=== Given records ===

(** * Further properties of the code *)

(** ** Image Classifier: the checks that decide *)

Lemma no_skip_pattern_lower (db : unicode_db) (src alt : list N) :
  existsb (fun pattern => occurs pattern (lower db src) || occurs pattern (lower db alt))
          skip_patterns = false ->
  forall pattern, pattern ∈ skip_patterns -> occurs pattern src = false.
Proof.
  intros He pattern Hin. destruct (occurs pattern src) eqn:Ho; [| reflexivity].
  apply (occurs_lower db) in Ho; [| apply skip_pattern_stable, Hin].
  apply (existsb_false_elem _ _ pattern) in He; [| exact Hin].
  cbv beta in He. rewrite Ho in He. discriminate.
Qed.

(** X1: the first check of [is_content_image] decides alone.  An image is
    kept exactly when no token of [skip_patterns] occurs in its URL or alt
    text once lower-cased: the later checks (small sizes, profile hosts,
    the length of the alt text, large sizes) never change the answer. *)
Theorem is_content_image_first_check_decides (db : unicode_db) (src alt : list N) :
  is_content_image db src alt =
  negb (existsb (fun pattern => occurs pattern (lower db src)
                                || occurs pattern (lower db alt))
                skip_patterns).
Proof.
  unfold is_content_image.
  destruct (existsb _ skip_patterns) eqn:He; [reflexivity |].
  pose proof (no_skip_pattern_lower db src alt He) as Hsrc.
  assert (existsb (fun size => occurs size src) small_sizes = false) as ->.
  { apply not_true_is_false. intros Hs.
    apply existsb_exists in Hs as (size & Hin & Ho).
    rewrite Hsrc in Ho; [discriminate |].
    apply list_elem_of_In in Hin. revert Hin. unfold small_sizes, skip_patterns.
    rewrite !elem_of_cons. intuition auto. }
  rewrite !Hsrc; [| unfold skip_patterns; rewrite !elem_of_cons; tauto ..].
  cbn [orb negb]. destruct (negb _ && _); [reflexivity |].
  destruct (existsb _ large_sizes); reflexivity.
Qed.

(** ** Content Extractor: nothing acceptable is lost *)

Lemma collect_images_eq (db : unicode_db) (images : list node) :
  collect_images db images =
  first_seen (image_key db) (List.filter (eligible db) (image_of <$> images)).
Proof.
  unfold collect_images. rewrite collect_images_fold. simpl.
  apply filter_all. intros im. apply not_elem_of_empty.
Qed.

===

Where a line above holds the string "destruct", show that line.

  intros He pattern Hin. destruct (occurs pattern src) eqn:Ho; [| reflexivity].
  destruct (existsb _ skip_patterns) eqn:He; [reflexivity |].
  cbn [orb negb]. destruct (negb _ && _); [reflexivity |].
  destruct (existsb _ large_sizes); reflexivity.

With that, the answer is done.